Material for this exercise below:

(** * Multiplayer room routes of the Diablo Web backend

    A shallow embedding of the room routes of [src/server/index.js]
    (Express + Mongoose), with the two other back ends of the repository
    (the native MongoDB driver and Firestore) embedded next to it where
    their room routes differ.

    The database is explicit state: a handler takes the collections as
    they are when the request arrives and returns the collections after
    it, the HTTP response, and the Socket.IO events it emitted, in order.
    Request bodies are typed: a field that JSON may leave out is an
    [option] ([None] is JavaScript's [undefined]), a number is a
    [Number], and dates are milliseconds in [Z]. A string is the sequence
    of its code units, each below 256.

    [handle] runs one request from start to end, with no other request in
    between; properties stated with [handle] are properties of requests
    handled that way. The section on two join requests in flight makes
    the [await]s of the join handler explicit and lets two handlers
    interleave there. *)

From Stdlib Require Import QArith Qcanon.
From stdpp Require Import gmap strings list sorting.

Local Open Scope string_scope.
Local Open Scope list_scope.
Local Open Scope Z_scope.

(** A field of a stored or serialized document: the key may be missing
    ([undefined] is never stored nor serialized), hold [null], or hold a
    value. *)
Inductive Field (A : Type) :=
  | missing
  | null
  | value (a : A).
Arguments missing {A}.
Arguments null {A}.
Arguments value {A} a.

Global Instance Field_eq_dec {A} `{EqDecision A} : EqDecision (Field A).
Proof. solve_decision. Defined.

(** ** Numbers

    A number of a JSON body is a double. The routes test numbers for zero,
    store them, and compare [maxPlayers] with an array length; they do no
    arithmetic. A finite double is the rational it stands for; a literal
    too large for a double parses to an infinity. *)
Inductive Number :=
  | finite (q : Qc)
  | infinity
  | minus_infinity.

Global Instance Number_eq_dec : EqDecision Number.
Proof. solve_decision. Defined.

(** The whole number [n]. *)
Definition whole (n : Z) : Number := finite (Qc_of_Z n).
Coercion whole : Z >-> Number.

(** [a <= b] and [a < b] on numbers. *)
Definition Number_le (a b : Number) : Prop :=
  match a, b with
  | minus_infinity, _ | _, infinity => True
  | finite p, finite q => (p ≤ q)%Qc
  | _, _ => False
  end.

Definition Number_lt (a b : Number) : Prop :=
  match a, b with
  | infinity, _ | _, minus_infinity => False
  | finite p, finite q => (p < q)%Qc
  | _, _ => True
  end.

Arguments Number_le : simpl never.
Arguments Number_lt : simpl never.

Declare Scope number_scope.
Delimit Scope number_scope with num.
Infix "≤" := Number_le : number_scope.
Infix "<" := Number_lt : number_scope.

Global Instance Number_le_dec : RelDecision Number_le.
Proof. intros [p| |] [q| |]; unfold Number_le; apply _. Defined.

Global Instance Number_lt_dec : RelDecision Number_lt.
Proof. intros [p| |] [q| |]; unfold Number_lt; apply _. Defined.

(** A number without a fractional part. *)
Definition is_whole (m : Number) : Prop := ∃ n : Z, m = whole n.

(** ** JavaScript's [||] and truthiness on the body fields *)

(** [!!s] for a string field that may be missing. *)
Definition truthy (o : option string) : bool :=
  match o with
  | Some s => bool_decide (s ≠ "")
  | None => false
  end.

(** [s || d] on strings: [d] when [s] is missing or empty. *)
Definition or_string (o : option string) (d : string) : string :=
  match o with
  | Some s => if bool_decide (s = "") then d else s
  | None => d
  end.

(** [n || d] on numbers: [d] when [n] is missing or [0]. *)
Definition or_number (o : option Number) (d : Number) : Number :=
  match o with
  | Some n => if bool_decide (n = whole 0) then d else n
  | None => d
  end.

(** [s || undefined]: the field is kept only when it is a non-empty string. *)
Definition or_undefined (o : option string) : Field string :=
  match o with
  | Some s => if bool_decide (s = "") then missing else value s
  | None => missing
  end.

(** [s || null]. *)
Definition or_null (o : option string) : Field string :=
  match o with
  | Some s => if bool_decide (s = "") then null else value s
  | None => null
  end.

(** A body field whose type the route does not look at. *)
Inductive JsValue :=
  | js_undefined
  | js_null
  | js_bool (b : bool)
  | js_number (n : Number)
  | js_string (s : string).

(** [v !== false]. *)
Definition not_false (v : JsValue) : bool :=
  match v with
  | js_bool false => false
  | _ => true
  end.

End of Material for this exercise.

Search the records above for the string "serialized". Report each line that has it.

(** A field of a stored or serialized document: the key may be missing
    ([undefined] is never stored nor serialized), hold [null], or hold a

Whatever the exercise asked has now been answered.